Santiago Paredes has gone on record as Boeing’s latest whistleblower, speaking days after another whistleblower and employee of Spirit AeroSystems unexpectedly died from a fast-moving infection.
Spirit AeroSystems and Boeing have both come under scrutiny after an Alaska Airlines Boeing 737 MAX 9’s door plug blew off in mid-air in January. That caused the grounding of all 171 MAX 9 jets by the FAA and instigated an investigation.
Speaking to CBS and the BBC in an interview, Mr Paredes said he worked on the end of the production line at Spirit AeroSystems for around a decade in Kansas, doing final inspections on 737 fuselages before these were shipped off to Boeing.
He claimed that he was used to finding “anywhere from 50 to 100, 200” defects on fuselages that were due to be sent to Boeing.
“I was finding a lot of missing fasteners, a lot of bent parts, sometimes even missing parts,” Mr Paredes, who left the company in 2022, said.
“They just wanted the product shipped out,” he claimed. “They weren’t focused on the consequences of shipping bad fuselages. They were just focused on meeting the quotas, meeting the schedule, meeting the budget … If the numbers looked good, the state of the fuselages didn’t really matter.”
The former quality manager claimed that he felt under pressure from managers to keep his reports of defects to a minimum, and was even given the nickname “Showstopper” for slowing down the production and delivery process when he wrote reports of defects that needed repairs.
He claims that they “always said they didn’t have time to fix the mistakes” and needed to get the planes out.
“They always made a fuss about why I was finding it, why I was looking at it,” he said.
A Boeing spokesperson told CBS that the company has long had a team that finds and fixes defects in fuselages built by Spirit AeroSystems while Boeing is assembling the planes.
The spokesperson added that since the beginning of March, Boeing engineers have been inspecting each Spirit fuselage after it comes from the production line in Kansas.
Mr Paredes said that, eventually, Spirit bosses asked him to speed up his inspections by being less specific over the issues he was finding. He said that when he expressed his opposition to this, he was demoted and moved to a different part of the factory.
“I felt I was being threatened, and I felt I was being retaliated against for raising concerns,” he said.
Mr Paredes said that upon being moved, he filed an ethics complaint with human resources. He said he also wrote to Spirit AeroSystem’s then chief executive to say that he had “lost faith” and that this was his “last cry for help”.
He was able to regain his original leadership position but said that he left the company soon afterwards.
The former employee even went as far as saying that after working at Spirit, he “almost grew a fear of flying”.
Spirit told the BBC that it “strongly disagree[d]” with the allegations and is “vigorously defending against his claims”.
A spokesperson for the company also told CBS that they “encourage all Spirit employees with concerns to come forward, safe in knowing they will be protected”.

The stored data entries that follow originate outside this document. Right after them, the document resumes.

Lemma Folder_graph_cases f :
  (graph_valid f ∧ ∃ g, Folder_graph f = Ok g ∧ graph_spec f g) ∨
  (¬ graph_valid f ∧ Folder_graph f = Err InvalidFolderGraph).
Proof.
  unfold Folder_graph. destruct (owners_spec (coders f)) as [[Hcs ->]|[Hcs ->]];
    [|right; split; [by intros []|done]].
  pose proof (owners_of_wf _ Hcs) as Hwf.
  destruct (owners_lengths _ (proj1 Hcs)) as [Hli Hlo].
  rewrite (Bindings_new_spec _ _ Hwf), Hlo.
  case_decide as Hp; [|right; split; [intros []; tauto|done]]. destruct Hp as [Hcount Hpairs].
  rewrite <- Hlo in Hcount.
  destruct (final_output_spec _ (length (coders f)) _ Hcount Hpairs) as (o & -> & Hfinal).
  rewrite packed_inputs_spec by (apply Hwf).
  case_decide as Hpk; [|right; split; [intros []; tauto|done]].
  destruct (execution_order_spec _ _ _ Hwf Hpairs) as [(Hac & order & -> & Hperm & Htopo)|(Hac & ->)];
    [left|right; split; [intros []; tauto|done]].
  split; [by split; [| lia| | |]|]. eexists. split; [done|].
  split; cbn [fg_execution_order fg_final_output fg_packed_inputs fg_input_owners
    fg_output_owners fg_input_sources bindings_of input_sources]; try done.
  - by apply packed_result_spec.
  - by apply packed_result_places.
  - intros i j. destruct Hpairs as [Hr Hi _ _]. apply resolve_range in Hr as [Hr _].
    rewrite <- source_of_spec by done. destruct (decide (i < length (own_inputs (owners_of (coders f))))%nat).
    + rewrite map_seq_lookup by done. split; [by intros [= ->]|by intros ->].
    + rewrite lookup_ge_None_2 by (rewrite length_map, length_seq; lia).
      split; [done|]. rewrite source_of_spec by done.
      intros Hin%(list_elem_of_fmap_2 fst). by apply Hr in Hin.
Qed.

(** ** BCJ2 channels *)

Record Bcj2Coder := { bc_index : nat; bc_output : nat }.
Record Bcj2Channel := { ch_coders : list Bcj2Coder; ch_packed : nat }.
Record Bcj2Layout := {
  bl_main : Bcj2Channel; bl_call : Bcj2Channel; bl_jump : Bcj2Channel; bl_control : Bcj2Channel
}.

“We remain committed to addressing concerns and continuously improving workplace safety standards,” they added.
Many of Mr Paredes’ allegations are included in a testimony in a shareholder lawsuit against the company. He is referred to in the documents as “Former Employee 1”.
Mr Paredes is speaking up shortly after Joshua Dean, who worked as a quality auditor at Spirit AeroSystems, died in hospital following the onset of a fast-progressing infection.

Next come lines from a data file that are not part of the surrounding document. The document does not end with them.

(* ===== verification/PackInfo.v ===== *)
(** * Packed and unpacked stream blocks (src/src/pack_info.rs)

    [PackInfo::parse], [UnpackInfo::parse_with_external] with its lazily parsed
    folders, their scanning counterparts, and the digest tables. *)

From stdpp Require Import base numbers list option sets.
From Stdlib Require Import ZArith Lia.
From S2P Require Import Prelude PropertyId Parsers CoderInfo Folder Error FolderGraph.

(** ** Types *)

Inductive FolderLocation :=
| Inline
| External (index : Z).

(** The bytes that hold the folder blocks: the header or an external stream. *)
Inductive FolderSource :=
| SourceInline (b : slice)
| SourceExternal (b : slice).

Record PackInfo := {
  pack_pos : Z;
  num_pack_streams : Z;
  pack_size : list Z;
  pack_digests : list (option Z)
}.

Record UnpackInfo := {
  num_folders : Z;
  folder_data : slice;
  folder_offsets : list Z;
  unpack_sizes : list Z;
  unpack_digests : list (option Z)
}.

(** ** Digest tables *)

(** The bitmap read when the digests are not all defined. *)
Definition digest_bitmap `{Nom} (input : slice) (all_defined num : Z) : IResult bytes :=
  if decide (all_defined = 0) then
    let? (rest, bm) := nom_take (div_ceil num 8) input in Ok (rest, sl_data bm)
  else Ok (input, []).

Definition digest_defined (all_defined : Z) (bitmap : bytes) (i : Z) : bool :=
  bool_decide (all_defined ≠ 0) || bitmap_is_set bitmap i.

(** One iteration of [(0..num_streams).try_fold(...)]; the state holds [i]. *)
Definition digest_step `{Nom} (is_defined : Z → bool)
    (st : slice * (Z * list (option Z))) : IResult (Z * list (option Z)) :=
  let '(input, (i, crcs)) := st in
  if is_defined i then
    let? (input, crc) := le_u32 input in
    Ok (input, (i + 1, crcs ++ [Some crc]))
  else Ok (input, (i + 1, crcs ++ [None])).

Definition parse_digests `{Nom} (input : slice) (num_streams : Z) : IResult (list (option Z)) :=
  let? (input, all_defined) := le_u8 input in
  let? (input, bitmap) := digest_bitmap input all_defined num_streams in
  let? (input, st) :=
    repeat_n num_streams (digest_step (digest_defined all_defined bitmap)) (input, (0, [])) in
  Ok (input, snd st).

(** ** PackInfo *)

(** One iteration of [for _ in 0..n { let (i, size) = decode(input)?; push; }]. *)
Definition push_varuint_step (st : slice * list Z) : IResult (list Z) :=
  let '(input, sizes) := st in
  let? (i, size) := sevenzip_varuint64_decode input in
  Ok (i, sizes ++ [size]).

(** [resize(n, None)] on an empty vector. *)
Definition default_digests (digests : list (option Z)) (n : nat) : list (option Z) :=
  match digests with [] => replicate n None | _ => digests end.

(** The fixed part up to the sizes; [orig_input] starts with the tag. *)
Definition pack_info_head (input : slice) : IResult (Z * Z) :=
  let orig_input := input in
  let? (input, property_id) := PropertyId_parse input in
  if decide (property_id ≠ P_PackInfo) then Err (NomFailure orig_input Satisfy) else
  let? (input, pack_pos) := sevenzip_varuint64_decode input in
  let? (input, num_pack_streams) := sevenzip_varuint64_decode input in
  let? (input, size_marker) := PropertyId_parse input in
  if decide (size_marker ≠ P_Size) then Err (NomFailure input Satisfy) else
  Ok (input, (pack_pos, num_pack_streams)).

Definition pack_info_body `{Nom} (num_pack_streams : Z) (input i : slice) (tag : PropertyId)
    (digests : list (option Z)) : IResult (list (option Z)) :=
  match tag with
  | P_CRC =>
      let? n := ok_or (usize_try_from num_pack_streams) (NomError i TooLarge) in
      parse_digests i n
  | _ => let? (i, _) := skip_sized i in Ok (i, digests)
  end.

Definition PackInfo_parse `{Nom} (input : slice) : IResult PackInfo :=
  let? (input, head) := pack_info_head input in
  let '(pack_pos, num_pack_streams) := head in
  let? (input, pack_size) := repeat_n num_pack_streams push_varuint_step (input, []) in
  let? (input, digests) := run_tag_loop (pack_info_body num_pack_streams) input [] in
  Ok (input, {| pack_pos := pack_pos; num_pack_streams := num_pack_streams;
                pack_size := pack_size;
                pack_digests := default_digests digests (length pack_size) |}).

Definition skip_varuint_step (st : slice * unit) : IResult unit :=
  let '(input, _) := st in
  let? (i, _) := sevenzip_varuint64_decode input in
  Ok (i, tt).

Definition scan_pack_info_body `{Nom} (num_pack_streams : Z) (input i : slice)
    (tag : PropertyId) (_ : unit) : IResult unit :=
  match tag with
  | P_CRC => scan_digests i num_pack_streams
  | _ => skip_sized i
  end.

Another whistleblower, John Barnett, a quality control engineer at Boeing for 32 years, was found dead at a hotel in March, reportedly from a self-inflicted gunshot wound.
Dean and Barnett, along with two other people, came forward alleging that corner-cutting in the manufacturing process of the MAX 9 was causing safety risks.
The Independent has contacted Spirit AeroSystems and Boeing for comment.